New Latrine And Hand Washing Stations In Thomonde, Haiti
The activity of washing hands became more than just a routine matter of hygiene in Thomonde recently. It became a symbolic gesture to emphasize the impending end of the epidemic of cholera and other intestinal diseases that has plagued the country for far too long.
A community got together and washed hands, inaugurating the newly built latrine and station for hand washing built in Thomonde village at the Rezo Koze Lasante clinic. It was to coincide with the activities for World Hand Washing Day and was funded by the AmeriCares Haiti foundation. The construction was a step in the bigger project of making the health care of the community better so as to stem the tide of transmission of these diarrheal diseases.
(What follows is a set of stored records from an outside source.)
(** No other descriptor is taken for a utun. *)
Lemma darwin_names_utun f g fd name :
  getTunnelName_darwin f g fd = Ok name -> f fd = Ok true /\ g fd = Ok name /\ has_prefix name "utun" = true.
Proof.
  unfold getTunnelName_darwin. destruct (f fd) as [[]|]; try done. destruct (g fd) as [n|]; [|done].
  destruct (has_prefix n "utun") eqn:E; [|done]. by intros [= <-].
Qed.

Section Open.
  (** [OpenTun] of the platform, the descriptor's name, [dup] and [tun.New]. *)
  Context (OpenTun : tunOptions -> result Z) (getTunnelName dup_name : Z -> result string).
  Context (dup : Z -> result Z) (tun_New : tunOptions -> string -> Z -> result unit).

Definition OpenInterface (r : open_request) : prog wrapper unit :=
  if (0 <? IncludeUID r)%nat || (0 <? ExcludeUID r)%nat then throw "platform: unsupported uid options"
  else if (0 <? IncludeAndroidUser r)%nat then throw "platform: unsupported android_user option"
  else
    ranges ← lift_result (BuildAutoRouteRanges r);
    tunFd ← lift_result (OpenTun (with_ranges (tun_options r) ranges));
    name ← cause "query tun name" (lift_result (getTunnelName tunFd));
    _ ← modify (fun w => MkWrapper (useProcFS w) (myTunName w) (myTunAddress w)
                           (Monitor.RegisterMyInterface name (w_monitor w)) (w_descriptors w));
    dupFd ← cause "dup tun file descriptor" (lift_result (dup tunFd));
    _ ← modify (fun w => MkWrapper (useProcFS w) name (tun_addresses (tun_options r)) (w_monitor w)
                           (w_descriptors w ++ [dupFd]));
    lift_result (tun_New (tun_options r) name dupFd).

(** The tunnel is opened on a copy of the platform's descriptor, its name is registered
    with the monitor before anything else can fail, and a failure before the copy leaves the
    wrapper's name, addresses and descriptors as they were. *)
Lemma OpenInterface_spec r w :
  wp (OpenInterface r)
    (fun _ w' => exists tunFd name dupFd ranges, OpenTun (with_ranges (tun_options r) ranges) = Ok tunFd /\
       getTunnelName tunFd = Ok name /\ dup tunFd = Ok dupFd /\ tun_New (tun_options r) name dupFd = Ok tt /\
       myTunName w' = name /\ myTunAddress w' = tun_addresses (tun_options r) /\
       w_descriptors w' = w_descriptors w ++ [dupFd] /\
       Monitor.MyInterfaces (w_monitor w') = Monitor.MyInterfaces (w_monitor w) ++ [name])
    (fun _ w' => (myTunName w' = myTunName w /\ myTunAddress w' = myTunAddress w /\ w_descriptors w' = w_descriptors w) \/
       exists tunFd dupFd, dup tunFd = Ok dupFd /\ w_descriptors w' = w_descriptors w ++ [dupFd]) w.
Proof.
  unfold OpenInterface. destruct (_ || _); [by wp_step; left|]. destruct (0 <? _)%nat; [by wp_step; left|].
  wp_step. wp_step; [|by left]. wp_step. wp_step; [|by left]. wp_step. wp_step. wp_step; [|by left].
  wp_step. wp_step. wp_step. wp_step. wp_step; [|by left]. wp_step. wp_step. wp_step.
  - destruct a3. by exists a0, a1, a2, a.
  - right. eauto.
Qed.
End Open.

(** ** The interfaces of the machine *)

(** What the platform reports, and what sing-box is given. *)
Record NetworkInterface := MkNetworkInterface {
  n_Index : Z; n_MTU : Z; n_Name : string; n_Addresses : list string; n_Flags : Z;
  n_Type : Z; n_DNSServer : list string; n_Gateway : list string; n_Metered : bool
}.

Record adapter_interface := MkAdapterInterface {
  a_Index : Z; a_MTU : Z; a_Name : string; a_Addresses : list Prefix; a_Flags : Z; a_Type : Z;
  a_DNSServers : list string; a_Gateways : list Addr; a_Expensive : bool; a_Constrained : bool
}.

(** [linkFlags]: the kernel's bits to those of Go's net package. The value of
    IFF_MULTICAST is the platform's. *)
Definition linkFlags (multicast : Z) (rawFlags : Z) : Z :=
  let bit raw flag := if Z.testbit rawFlags raw then flag else 0%Z in
  Z.lor (bit 0 1) (Z.lor (bit 6 32) (Z.lor (bit 1 2) (Z.lor (bit 3 4) (Z.lor (bit 4 8) (bit multicast 16)))))%Z.

Lemma linkFlags_bits multicast raw :
  Z.testbit (linkFlags multicast raw) 0 = Z.testbit raw 0 /\ Z.testbit (linkFlags multicast raw) 1 = Z.testbit raw 1 /\
  Z.testbit (linkFlags multicast raw) 2 = Z.testbit raw 3 /\ Z.testbit (linkFlags multicast raw) 3 = Z.testbit raw 4 /\
  Z.testbit (linkFlags multicast raw) 4 = Z.testbit raw multicast /\ Z.testbit (linkFlags multicast raw) 5 = Z.testbit raw 6 /\
  (0 <= linkFlags multicast raw < 64)%Z.
Proof.
  unfold linkFlags. destruct (Z.testbit raw 0), (Z.testbit raw 1), (Z.testbit raw 3), (Z.testbit raw 4),
    (Z.testbit raw 6), (Z.testbit raw multicast); vm_compute; by split_and!.
Qed.

Section Interfaces.
  #[local] Set Default Proof Using "Type".
  (** [GetInterfaces], the parsers of net/netip, and sing's [UniqBy] name. *)
  Context (GetInterfaces : result (list NetworkInterface)).
  Context (ParsePrefix : string -> option Prefix) (ParseAddr : string -> option Addr).
  Context (UniqByName : list adapter_interface -> list adapter_interface) (multicast : Z).

Definition isDefault (w : wrapper) (n : NetworkInterface) : bool :=
  negb (bool_decide (n_Name n = myTunName w)) &&
  match Monitor.DefaultInterface (w_monitor w) with
  | Some d => (n_Index n =? Monitor.Index d)%Z
  | None => false
  end.

(** A gateway that does not parse becomes the invalid address, which is dropped. *)
Definition gateway (it : string) : Addr := WithZone (Unmap (default NoAddr (ParseAddr it))) "".

Definition convert (w : wrapper) (n : NetworkInterface) (addresses : list Prefix) : adapter_interface :=
  let d := isDefault w n in
  MkAdapterInterface (n_Index n) (n_MTU n) (n_Name n) addresses
    (linkFlags multicast (uint32 (n_Flags n))) (n_Type n) (n_DNSServer n)
    (filter (fun a => IsValid a = true) (gateway <$> n_Gateway n))
    (n_Metered n || (d && Monitor.isExpensive (w_monitor w)))
    (d && Monitor.isConstrained (w_monitor w)).

(** The loop; an address that is no prefix panics in [MustParsePrefix]. *)
Fixpoint convert_all (w : wrapper) (l : list NetworkInterface) (acc : list adapter_interface) :
    prog wrapper (list adapter_interface) :=
  match l with
  | [] => mret acc
  | n :: l =>
      match mapM ParsePrefix (n_Addresses n) with
      | None => panic "netip.MustParsePrefix"
      | Some addresses => convert_all w l (acc ++ [convert w n addresses])
      end
  end.

Definition NetworkInterfaces : prog wrapper (list adapter_interface) := fun w =>
  (reported ← lift_result GetInterfaces;
   interfaces ← convert_all w reported [];
   mret (UniqByName interfaces)) w.

(** What [UniqBy] does: one of each name, each of those it was given. *)
Definition uniq_law : Prop := forall l,
  NoDup (a_Name <$> UniqByName l) /\ (forall a, a ∈ UniqByName l -> a ∈ l) /\
  (forall a, a ∈ l -> a_Name a ∈ (a_Name <$> UniqByName l)).

Lemma convert_all_spec w l : forall acc w',
  Forall (fun n => is_Some (mapM ParsePrefix (n_Addresses n))) l ->
  exists out, convert_all w l acc w' = (Returns (acc ++ out), w') /\
    Forall2 (fun n a => exists addresses, mapM ParsePrefix (n_Addresses n) = Some addresses /\
               a = convert w n addresses) l out.
Proof.
  induction l as [|n l IH]; intros acc w' Hl.
  - exists []. by rewrite app_nil_r.
  - apply Forall_cons in Hl as [[addresses Ha] Hl]. cbn [convert_all]. rewrite Ha.
    destruct (IH (acc ++ [convert w n addresses]) w' Hl) as (out & E & Hf).
    exists (convert w n addresses :: out). rewrite E, <- app_assoc. split; [done|].
    constructor; [|done]. by exists addresses.
Qed.

Lemma gateway_valid g : IsValid (gateway g) = true -> Zone (gateway g) = "" /\ Is4In6 (gateway g) = false.
Proof.
  unfold gateway. destruct (ParseAddr g) as [[|b|b z]|]; cbn [default Unmap WithZone];
    [done | by split | | done].
  change (id (Addr6 b z)) with (Addr6 b z). unfold Unmap. destruct (Is4In6 (Addr6 b z)) eqn:E; intros _;
    (split; [done | done || exact E]).
Qed.

(** the interfaces given to sing-box are one per name, each made of an interface the
    platform reported under that name; the tunnel's own name never counts as the default
    interface, what is not metered is expensive only as the default, constrained only as
    the default, and gateways are valid addresses without zone or IPv4 mapping. *)
Theorem NetworkInterfaces_spec w l :
  uniq_law -> GetInterfaces = Ok l ->
  Forall (fun n => is_Some (mapM ParsePrefix (n_Addresses n))) l ->
  exists out, NetworkInterfaces w = (Returns out, w) /\ NoDup (a_Name <$> out) /\
    (forall n, n ∈ l -> n_Name n ∈ (a_Name <$> out)) /\
    Forall (fun a => exists n, n ∈ l /\ a_Name a = n_Name n /\ a_Index a = n_Index n /\
      mapM ParsePrefix (n_Addresses n) = Some (a_Addresses a) /\
      Forall (fun g => IsValid g = true /\ Zone g = "" /\ Is4In6 g = false) (a_Gateways a) /\
      (a_Constrained a = true -> isDefault w n = true /\ a_Name a <> myTunName w) /\
      (a_Expensive a = true -> n_Metered n = false -> isDefault w n = true /\ a_Name a <> myTunName w)) out.
Proof.
  intros Hu Hg Hl. unfold NetworkInterfaces, mbind, prog_bind, lift_result. rewrite Hg.
  destruct (convert_all_spec w l [] w Hl) as (all & -> & Hf). cbn [app].
  exists (UniqByName all). destruct (Hu all) as (H1 & H2 & H3).
  assert (forall n, isDefault w n = true -> n_Name n <> myTunName w) as Hd.
  { intros n [H _]%andb_true_iff. by apply negb_true_iff, bool_decide_eq_false in H. }
  split_and!; [done | done | |].
  - intros n [i Hi]%list_elem_of_lookup. eapply Forall2_lookup_l in Hf as (a & Ha & addresses & _ & ->); [|done].
    apply (H3 (convert w n addresses)). by eapply list_elem_of_lookup_2.
  - apply Forall_forall. intros a [i Hi]%H2%list_elem_of_lookup.
    eapply Forall2_lookup_r in Hf as (n & Hn & addresses & Ha & ->); [|done].
    exists n. cbn. split_and!; [by eapply list_elem_of_lookup_2 | done | done | done | | |].
    + apply Forall_forall. intros g [Hv (x & -> & _)%list_elem_of_fmap]%list_elem_of_filter.
      split; [done|]. by apply gateway_valid.
    + intros [? _]%andb_true_iff. auto.
    + intros [?|[? _]%andb_true_iff]%orb_true_iff Hm; [congruence|auto].
Qed.
End Interfaces.

(** ** The owner of a connection *)

Record owner_request := OwnerRequest {
  IpProtocol : Z; SourceAddress : string; SourcePort : Z; DestinationAddress : string; DestinationPort : Z
}.

Record ConnectionOwner := MkOwner {
  UserId : Z; UserName : string; ProcessPath : string; AndroidPackageNames : list string
}.

Section Owner.
  Context (ParseAddr : string -> option Addr) (platform_Find : owner_request -> result ConnectionOwner).
  Context (little : bool) (table : string -> option (list string)) (cols : Procfs.columns).

Definition FindConnectionOwner (w : wrapper) (r : owner_request) : result ConnectionOwner :=
  if useProcFS w then
    let source := default NoAddr (ParseAddr (SourceAddress r)) in
    match (if (IpProtocol r =? 6)%Z then Some "tcp" else if (IpProtocol r =? 17)%Z then Some "udp" else None) with
    | None => Err ("unknown protocol: " ++ itoa (IpProtocol r))
    | Some network =>
        let uid := Procfs.resolveSocketByProcSearch little table cols network source (uint16 (SourcePort r)) in
        if (uid =? -1)%Z then Err "procfs: not found" else Ok (MkOwner uid "" "" [])
    end
  else platform_Find r.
A water reservoir, plus a system for harvesting rain water was installed, also was a septic tank, a water tank with the capacity to hold 400 gallons of water, and a three-cabin toilet with 4 latrine stalls. These new facilities will help those in the town, numbering around 13,500, gain access to better health and hygiene, which will lower the instances of child deaths caused by diarrhea each year. It is estimated that 1.5 million children succumb to these kinds of illnesses each year, totaling more than the casualties of AIDS, measles and malaria combined.
The estimates say that the installation of these types of facilities can reduce the instances of death by diarrhea by more than a third. For Thomonde, the rural town close to Haiti's border with the Dominican Republic, which has only a clinic as its primary care facility, every washed hand could mean a few saved lives.